■ TRY IT
Whenever a line contains "bool", include it in the count; reply with the number of such lines in the data and nothing else.
━━━ SUPPLIED DATA
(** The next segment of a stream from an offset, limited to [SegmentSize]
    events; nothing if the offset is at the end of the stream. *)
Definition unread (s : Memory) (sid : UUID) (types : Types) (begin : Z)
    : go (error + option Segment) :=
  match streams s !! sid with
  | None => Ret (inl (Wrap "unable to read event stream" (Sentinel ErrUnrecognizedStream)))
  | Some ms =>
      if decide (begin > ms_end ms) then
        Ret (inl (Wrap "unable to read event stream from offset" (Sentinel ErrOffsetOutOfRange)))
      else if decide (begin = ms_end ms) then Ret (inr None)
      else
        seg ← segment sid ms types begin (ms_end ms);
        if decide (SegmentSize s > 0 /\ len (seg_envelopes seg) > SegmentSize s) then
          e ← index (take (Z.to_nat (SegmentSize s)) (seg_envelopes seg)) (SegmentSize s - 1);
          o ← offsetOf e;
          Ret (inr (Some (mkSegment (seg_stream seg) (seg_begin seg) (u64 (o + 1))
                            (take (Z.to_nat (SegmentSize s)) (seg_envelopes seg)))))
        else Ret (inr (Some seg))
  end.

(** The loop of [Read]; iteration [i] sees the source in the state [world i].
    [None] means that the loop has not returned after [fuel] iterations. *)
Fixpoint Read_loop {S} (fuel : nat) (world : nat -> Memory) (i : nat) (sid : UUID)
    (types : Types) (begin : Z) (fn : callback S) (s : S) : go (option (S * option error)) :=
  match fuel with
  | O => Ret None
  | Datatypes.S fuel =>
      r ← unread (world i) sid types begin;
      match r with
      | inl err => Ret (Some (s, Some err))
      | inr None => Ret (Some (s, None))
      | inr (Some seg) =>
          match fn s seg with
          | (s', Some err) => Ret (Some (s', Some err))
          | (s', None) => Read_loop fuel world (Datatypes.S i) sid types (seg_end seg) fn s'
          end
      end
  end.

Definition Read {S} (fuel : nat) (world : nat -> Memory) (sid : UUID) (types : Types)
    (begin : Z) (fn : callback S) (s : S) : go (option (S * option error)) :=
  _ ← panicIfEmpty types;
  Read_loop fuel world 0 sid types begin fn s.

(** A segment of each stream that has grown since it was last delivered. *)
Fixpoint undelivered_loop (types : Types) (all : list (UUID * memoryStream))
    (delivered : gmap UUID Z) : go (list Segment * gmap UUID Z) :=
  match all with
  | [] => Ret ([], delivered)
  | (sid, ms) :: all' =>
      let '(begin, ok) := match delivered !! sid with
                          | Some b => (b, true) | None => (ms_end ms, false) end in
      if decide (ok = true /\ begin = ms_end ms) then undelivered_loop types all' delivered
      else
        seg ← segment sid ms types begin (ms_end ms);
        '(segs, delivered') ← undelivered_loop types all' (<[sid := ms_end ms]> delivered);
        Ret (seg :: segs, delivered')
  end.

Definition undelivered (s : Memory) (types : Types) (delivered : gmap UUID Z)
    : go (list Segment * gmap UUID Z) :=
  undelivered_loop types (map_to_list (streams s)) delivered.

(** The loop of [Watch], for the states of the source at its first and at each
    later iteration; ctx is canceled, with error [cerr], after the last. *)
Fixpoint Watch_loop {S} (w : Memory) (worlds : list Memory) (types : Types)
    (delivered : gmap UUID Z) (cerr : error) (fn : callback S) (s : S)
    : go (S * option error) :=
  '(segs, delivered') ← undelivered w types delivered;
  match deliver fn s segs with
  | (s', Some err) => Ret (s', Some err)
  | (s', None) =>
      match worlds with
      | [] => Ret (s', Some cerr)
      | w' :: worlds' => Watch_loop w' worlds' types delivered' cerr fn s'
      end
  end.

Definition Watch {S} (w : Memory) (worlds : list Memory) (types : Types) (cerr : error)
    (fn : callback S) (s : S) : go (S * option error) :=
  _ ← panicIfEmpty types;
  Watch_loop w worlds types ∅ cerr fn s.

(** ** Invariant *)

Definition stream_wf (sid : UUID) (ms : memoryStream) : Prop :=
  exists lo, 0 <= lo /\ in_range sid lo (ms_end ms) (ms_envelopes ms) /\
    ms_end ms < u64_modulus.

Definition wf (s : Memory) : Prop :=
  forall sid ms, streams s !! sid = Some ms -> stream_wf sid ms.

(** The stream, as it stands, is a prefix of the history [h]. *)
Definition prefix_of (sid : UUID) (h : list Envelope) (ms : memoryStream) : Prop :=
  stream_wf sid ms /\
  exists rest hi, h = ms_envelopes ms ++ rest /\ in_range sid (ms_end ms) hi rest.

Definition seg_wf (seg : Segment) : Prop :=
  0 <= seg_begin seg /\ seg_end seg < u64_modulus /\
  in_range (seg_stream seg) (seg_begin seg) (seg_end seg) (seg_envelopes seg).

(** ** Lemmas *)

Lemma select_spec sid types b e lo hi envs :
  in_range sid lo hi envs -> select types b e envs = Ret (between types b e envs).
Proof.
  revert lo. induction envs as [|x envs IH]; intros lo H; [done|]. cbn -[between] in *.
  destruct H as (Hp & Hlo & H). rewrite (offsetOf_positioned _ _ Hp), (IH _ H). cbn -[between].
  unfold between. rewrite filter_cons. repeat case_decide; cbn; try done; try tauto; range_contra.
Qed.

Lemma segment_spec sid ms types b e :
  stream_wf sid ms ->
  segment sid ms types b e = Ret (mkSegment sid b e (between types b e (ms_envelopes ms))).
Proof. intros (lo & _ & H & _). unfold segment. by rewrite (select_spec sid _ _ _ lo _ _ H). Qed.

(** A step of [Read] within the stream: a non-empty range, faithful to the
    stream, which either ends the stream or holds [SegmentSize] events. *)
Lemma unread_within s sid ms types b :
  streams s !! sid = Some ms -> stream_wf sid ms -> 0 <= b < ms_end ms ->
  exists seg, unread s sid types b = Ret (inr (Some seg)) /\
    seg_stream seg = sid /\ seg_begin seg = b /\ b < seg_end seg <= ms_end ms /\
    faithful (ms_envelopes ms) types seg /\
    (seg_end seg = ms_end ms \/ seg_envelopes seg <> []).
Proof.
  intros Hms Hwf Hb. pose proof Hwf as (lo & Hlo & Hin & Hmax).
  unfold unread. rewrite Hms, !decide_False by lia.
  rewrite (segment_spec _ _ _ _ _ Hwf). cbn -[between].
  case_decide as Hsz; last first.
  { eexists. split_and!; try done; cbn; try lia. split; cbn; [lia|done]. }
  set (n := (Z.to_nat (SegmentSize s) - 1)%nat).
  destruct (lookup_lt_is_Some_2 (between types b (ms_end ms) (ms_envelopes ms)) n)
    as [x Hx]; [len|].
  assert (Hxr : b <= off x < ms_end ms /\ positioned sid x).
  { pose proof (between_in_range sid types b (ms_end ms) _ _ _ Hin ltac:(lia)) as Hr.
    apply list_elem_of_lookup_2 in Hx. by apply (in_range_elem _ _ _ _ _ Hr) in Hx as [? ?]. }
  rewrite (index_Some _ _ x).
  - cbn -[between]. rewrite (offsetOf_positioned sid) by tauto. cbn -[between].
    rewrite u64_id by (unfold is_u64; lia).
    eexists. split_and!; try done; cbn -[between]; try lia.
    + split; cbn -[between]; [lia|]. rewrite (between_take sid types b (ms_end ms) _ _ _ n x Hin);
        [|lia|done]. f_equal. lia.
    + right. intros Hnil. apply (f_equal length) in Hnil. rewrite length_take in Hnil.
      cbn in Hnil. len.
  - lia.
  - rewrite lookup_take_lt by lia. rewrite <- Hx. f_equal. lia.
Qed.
━━━━━━
━━━ SUPPLIED DATA
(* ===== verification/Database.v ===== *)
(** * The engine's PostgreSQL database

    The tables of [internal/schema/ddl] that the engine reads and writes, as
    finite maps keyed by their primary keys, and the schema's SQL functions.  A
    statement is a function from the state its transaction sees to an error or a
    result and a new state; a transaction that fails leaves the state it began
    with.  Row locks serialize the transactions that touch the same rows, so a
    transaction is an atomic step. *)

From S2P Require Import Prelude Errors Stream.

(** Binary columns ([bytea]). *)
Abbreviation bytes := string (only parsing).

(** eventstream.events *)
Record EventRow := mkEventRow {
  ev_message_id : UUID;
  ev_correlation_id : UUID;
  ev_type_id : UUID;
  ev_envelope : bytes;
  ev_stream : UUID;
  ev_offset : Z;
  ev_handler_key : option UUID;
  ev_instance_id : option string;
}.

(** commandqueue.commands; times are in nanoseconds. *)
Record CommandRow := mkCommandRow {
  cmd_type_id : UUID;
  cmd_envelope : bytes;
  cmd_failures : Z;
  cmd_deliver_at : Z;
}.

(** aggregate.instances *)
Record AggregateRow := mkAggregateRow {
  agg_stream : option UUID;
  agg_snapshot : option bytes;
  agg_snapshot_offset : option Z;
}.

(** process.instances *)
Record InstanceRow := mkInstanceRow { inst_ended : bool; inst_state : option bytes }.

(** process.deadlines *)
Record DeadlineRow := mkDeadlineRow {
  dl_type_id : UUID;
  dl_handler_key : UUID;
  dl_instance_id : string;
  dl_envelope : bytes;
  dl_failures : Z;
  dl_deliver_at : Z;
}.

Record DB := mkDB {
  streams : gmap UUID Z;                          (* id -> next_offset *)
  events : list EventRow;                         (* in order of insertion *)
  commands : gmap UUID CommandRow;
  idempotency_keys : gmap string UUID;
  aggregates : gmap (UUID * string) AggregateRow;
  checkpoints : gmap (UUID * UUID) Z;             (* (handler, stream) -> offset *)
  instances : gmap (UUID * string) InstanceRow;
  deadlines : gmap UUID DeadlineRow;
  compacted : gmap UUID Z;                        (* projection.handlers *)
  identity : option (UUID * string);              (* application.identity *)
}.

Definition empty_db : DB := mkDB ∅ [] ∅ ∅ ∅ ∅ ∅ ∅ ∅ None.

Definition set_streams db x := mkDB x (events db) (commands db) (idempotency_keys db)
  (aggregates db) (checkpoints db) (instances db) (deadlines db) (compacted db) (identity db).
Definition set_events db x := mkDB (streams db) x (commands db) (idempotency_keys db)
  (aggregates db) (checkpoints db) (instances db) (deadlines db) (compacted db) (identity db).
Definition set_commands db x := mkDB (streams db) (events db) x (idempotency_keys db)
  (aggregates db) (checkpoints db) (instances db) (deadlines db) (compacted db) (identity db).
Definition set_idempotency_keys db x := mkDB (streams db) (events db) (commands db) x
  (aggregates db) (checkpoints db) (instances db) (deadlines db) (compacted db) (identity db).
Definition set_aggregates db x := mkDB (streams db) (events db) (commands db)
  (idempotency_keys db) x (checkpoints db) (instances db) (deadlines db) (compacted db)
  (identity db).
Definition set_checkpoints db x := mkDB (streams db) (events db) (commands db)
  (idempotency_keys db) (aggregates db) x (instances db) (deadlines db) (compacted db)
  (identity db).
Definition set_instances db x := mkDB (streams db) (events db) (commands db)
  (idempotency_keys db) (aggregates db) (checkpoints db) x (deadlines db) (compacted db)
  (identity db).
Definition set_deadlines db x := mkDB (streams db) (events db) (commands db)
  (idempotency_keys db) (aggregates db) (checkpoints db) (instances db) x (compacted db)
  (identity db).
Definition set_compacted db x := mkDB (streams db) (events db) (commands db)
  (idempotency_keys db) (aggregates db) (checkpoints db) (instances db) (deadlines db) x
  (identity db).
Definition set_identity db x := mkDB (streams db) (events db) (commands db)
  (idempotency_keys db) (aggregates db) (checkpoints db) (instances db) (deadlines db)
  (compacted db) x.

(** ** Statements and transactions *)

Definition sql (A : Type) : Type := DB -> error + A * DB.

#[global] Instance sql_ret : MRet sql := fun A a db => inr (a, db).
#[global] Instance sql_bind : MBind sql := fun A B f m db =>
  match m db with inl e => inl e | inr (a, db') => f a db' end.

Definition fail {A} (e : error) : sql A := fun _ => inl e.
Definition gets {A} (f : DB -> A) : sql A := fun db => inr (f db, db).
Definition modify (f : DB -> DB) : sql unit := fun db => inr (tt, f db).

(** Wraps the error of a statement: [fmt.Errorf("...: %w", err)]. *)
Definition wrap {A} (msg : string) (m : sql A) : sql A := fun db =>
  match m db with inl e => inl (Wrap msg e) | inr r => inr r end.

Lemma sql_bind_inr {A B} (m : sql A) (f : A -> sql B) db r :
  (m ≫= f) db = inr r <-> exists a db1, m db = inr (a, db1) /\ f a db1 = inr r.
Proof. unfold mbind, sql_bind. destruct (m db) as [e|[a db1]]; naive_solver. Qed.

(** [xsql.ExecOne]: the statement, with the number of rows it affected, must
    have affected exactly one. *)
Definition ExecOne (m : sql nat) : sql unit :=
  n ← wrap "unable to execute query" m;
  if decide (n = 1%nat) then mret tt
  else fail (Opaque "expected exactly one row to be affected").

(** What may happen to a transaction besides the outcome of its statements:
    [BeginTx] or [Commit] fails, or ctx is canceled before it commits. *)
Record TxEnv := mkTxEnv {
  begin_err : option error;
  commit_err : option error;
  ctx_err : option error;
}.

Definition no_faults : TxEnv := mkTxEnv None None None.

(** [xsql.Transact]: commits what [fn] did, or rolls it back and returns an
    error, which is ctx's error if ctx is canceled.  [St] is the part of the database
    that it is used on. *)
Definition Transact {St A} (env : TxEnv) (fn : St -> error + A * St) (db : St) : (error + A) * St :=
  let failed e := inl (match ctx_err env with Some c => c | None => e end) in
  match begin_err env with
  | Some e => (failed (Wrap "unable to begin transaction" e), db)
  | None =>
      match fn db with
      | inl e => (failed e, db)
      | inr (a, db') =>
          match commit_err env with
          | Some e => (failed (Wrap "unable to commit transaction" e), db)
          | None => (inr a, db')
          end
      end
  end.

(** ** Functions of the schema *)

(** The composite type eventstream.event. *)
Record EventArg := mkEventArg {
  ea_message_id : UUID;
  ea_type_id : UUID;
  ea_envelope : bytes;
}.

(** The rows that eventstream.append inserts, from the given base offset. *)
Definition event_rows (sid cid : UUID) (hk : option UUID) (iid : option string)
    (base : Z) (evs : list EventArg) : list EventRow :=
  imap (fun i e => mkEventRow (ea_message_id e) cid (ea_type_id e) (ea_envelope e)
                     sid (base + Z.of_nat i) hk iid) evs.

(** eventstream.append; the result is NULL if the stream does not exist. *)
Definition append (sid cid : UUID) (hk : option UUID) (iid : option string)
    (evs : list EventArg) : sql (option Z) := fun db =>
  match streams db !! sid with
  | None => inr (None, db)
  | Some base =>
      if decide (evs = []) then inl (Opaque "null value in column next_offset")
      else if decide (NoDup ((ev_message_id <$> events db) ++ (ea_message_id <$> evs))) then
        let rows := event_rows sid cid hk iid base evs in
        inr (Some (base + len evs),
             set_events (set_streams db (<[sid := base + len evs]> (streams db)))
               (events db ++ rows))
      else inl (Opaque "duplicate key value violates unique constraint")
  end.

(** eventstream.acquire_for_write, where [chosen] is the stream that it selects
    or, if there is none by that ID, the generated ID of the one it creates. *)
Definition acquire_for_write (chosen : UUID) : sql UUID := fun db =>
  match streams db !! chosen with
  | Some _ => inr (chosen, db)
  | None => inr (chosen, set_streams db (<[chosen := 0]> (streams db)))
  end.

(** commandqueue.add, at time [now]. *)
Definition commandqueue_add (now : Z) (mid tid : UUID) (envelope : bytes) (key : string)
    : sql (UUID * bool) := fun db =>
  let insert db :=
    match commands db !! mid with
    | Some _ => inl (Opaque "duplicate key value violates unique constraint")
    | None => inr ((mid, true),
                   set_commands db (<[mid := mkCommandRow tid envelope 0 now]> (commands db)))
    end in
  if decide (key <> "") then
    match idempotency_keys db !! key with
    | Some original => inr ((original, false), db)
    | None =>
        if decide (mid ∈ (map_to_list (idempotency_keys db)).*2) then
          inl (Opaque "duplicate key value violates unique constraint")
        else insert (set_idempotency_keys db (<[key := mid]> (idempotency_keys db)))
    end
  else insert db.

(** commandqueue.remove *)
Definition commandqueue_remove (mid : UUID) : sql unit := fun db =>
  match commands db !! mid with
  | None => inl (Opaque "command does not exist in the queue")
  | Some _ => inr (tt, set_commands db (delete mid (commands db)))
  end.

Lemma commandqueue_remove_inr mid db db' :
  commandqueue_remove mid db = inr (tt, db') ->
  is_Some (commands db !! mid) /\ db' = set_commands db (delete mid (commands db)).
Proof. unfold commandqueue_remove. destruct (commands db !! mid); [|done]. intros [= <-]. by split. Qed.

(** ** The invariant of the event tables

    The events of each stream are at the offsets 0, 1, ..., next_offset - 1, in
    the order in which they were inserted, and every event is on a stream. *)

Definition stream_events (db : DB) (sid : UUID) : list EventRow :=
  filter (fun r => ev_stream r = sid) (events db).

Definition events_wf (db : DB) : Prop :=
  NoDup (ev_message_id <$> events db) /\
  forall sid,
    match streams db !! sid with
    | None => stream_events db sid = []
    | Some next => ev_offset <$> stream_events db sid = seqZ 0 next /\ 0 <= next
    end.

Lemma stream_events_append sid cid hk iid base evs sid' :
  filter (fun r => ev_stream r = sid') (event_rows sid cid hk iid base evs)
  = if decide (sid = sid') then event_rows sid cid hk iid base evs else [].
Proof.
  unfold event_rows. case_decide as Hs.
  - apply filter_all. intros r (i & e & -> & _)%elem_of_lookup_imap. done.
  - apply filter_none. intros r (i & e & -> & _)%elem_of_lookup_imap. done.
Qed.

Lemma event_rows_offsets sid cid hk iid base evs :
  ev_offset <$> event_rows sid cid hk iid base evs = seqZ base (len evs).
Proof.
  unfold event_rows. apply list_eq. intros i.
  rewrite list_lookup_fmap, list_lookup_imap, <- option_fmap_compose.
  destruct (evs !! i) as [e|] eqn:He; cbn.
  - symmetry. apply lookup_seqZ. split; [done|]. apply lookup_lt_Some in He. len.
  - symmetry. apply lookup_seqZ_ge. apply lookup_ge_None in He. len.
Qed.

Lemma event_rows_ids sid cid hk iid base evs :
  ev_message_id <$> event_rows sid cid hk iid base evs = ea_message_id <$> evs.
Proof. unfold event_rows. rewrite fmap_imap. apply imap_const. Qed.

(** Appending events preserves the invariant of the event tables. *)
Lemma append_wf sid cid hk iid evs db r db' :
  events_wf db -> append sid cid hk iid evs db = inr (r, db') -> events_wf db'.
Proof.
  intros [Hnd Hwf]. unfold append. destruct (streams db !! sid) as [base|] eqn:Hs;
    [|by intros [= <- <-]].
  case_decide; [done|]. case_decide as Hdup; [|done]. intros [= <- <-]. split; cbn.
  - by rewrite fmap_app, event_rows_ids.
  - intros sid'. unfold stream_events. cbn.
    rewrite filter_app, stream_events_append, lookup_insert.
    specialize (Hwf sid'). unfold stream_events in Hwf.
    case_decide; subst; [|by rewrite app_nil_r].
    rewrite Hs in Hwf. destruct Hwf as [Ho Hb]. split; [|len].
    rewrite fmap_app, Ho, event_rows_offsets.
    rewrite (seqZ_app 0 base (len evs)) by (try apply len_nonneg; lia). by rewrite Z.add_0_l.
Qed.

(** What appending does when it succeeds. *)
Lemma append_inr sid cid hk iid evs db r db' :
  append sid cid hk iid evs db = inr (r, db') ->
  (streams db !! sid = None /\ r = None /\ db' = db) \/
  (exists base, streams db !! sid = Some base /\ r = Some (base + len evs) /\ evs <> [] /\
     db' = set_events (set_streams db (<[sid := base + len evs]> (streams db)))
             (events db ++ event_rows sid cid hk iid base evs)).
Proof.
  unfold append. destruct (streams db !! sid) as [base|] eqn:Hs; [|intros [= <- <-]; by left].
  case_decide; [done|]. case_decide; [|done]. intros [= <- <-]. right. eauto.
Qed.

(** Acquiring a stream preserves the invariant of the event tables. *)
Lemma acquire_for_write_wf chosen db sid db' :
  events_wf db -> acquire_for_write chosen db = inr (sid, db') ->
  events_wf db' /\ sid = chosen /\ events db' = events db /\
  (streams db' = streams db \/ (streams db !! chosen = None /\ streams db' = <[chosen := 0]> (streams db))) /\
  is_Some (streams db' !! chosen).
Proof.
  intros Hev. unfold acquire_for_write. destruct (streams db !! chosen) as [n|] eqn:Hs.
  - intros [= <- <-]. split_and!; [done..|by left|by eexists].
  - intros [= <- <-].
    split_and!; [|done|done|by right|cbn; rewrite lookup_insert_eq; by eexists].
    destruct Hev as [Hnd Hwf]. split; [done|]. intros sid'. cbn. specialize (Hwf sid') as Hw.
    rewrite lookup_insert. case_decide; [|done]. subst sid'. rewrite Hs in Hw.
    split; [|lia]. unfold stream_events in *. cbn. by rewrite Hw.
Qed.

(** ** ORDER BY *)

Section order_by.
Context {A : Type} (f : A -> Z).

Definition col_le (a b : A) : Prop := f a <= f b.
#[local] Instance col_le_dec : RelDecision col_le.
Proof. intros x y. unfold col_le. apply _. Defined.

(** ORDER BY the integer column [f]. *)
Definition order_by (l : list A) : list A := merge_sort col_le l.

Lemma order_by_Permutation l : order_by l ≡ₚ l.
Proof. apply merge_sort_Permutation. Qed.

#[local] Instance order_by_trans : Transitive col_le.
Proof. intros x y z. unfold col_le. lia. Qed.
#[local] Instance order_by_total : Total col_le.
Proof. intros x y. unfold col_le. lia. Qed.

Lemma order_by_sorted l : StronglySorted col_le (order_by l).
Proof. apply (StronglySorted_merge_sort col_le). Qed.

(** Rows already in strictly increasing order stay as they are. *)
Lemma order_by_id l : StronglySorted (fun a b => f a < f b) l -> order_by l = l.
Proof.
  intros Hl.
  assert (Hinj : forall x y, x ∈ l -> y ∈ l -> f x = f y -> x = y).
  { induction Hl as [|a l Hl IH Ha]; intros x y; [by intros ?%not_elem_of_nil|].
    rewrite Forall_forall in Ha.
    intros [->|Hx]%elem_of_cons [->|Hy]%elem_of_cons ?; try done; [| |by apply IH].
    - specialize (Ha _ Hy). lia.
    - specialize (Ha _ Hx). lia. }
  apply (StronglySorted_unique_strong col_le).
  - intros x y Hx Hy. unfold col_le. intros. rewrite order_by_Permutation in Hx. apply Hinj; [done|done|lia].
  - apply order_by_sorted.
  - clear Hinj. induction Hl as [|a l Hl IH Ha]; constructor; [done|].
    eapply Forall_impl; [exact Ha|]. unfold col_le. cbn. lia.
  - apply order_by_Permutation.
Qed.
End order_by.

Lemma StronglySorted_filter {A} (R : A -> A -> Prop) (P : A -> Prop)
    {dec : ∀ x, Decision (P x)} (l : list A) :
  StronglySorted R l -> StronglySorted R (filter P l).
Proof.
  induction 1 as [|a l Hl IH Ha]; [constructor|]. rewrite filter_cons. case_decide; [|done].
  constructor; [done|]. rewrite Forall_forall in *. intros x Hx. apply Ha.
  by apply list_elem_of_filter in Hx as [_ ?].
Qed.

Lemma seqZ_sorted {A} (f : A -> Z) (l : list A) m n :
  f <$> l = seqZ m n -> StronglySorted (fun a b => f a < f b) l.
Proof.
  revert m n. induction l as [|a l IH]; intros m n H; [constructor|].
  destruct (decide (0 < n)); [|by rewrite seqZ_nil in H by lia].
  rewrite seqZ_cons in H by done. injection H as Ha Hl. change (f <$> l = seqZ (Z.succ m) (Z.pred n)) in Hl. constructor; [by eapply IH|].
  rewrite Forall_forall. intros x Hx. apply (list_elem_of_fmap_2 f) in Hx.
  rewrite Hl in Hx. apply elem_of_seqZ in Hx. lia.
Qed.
━━━━━━
■ RESPONSE TO THE TASK
2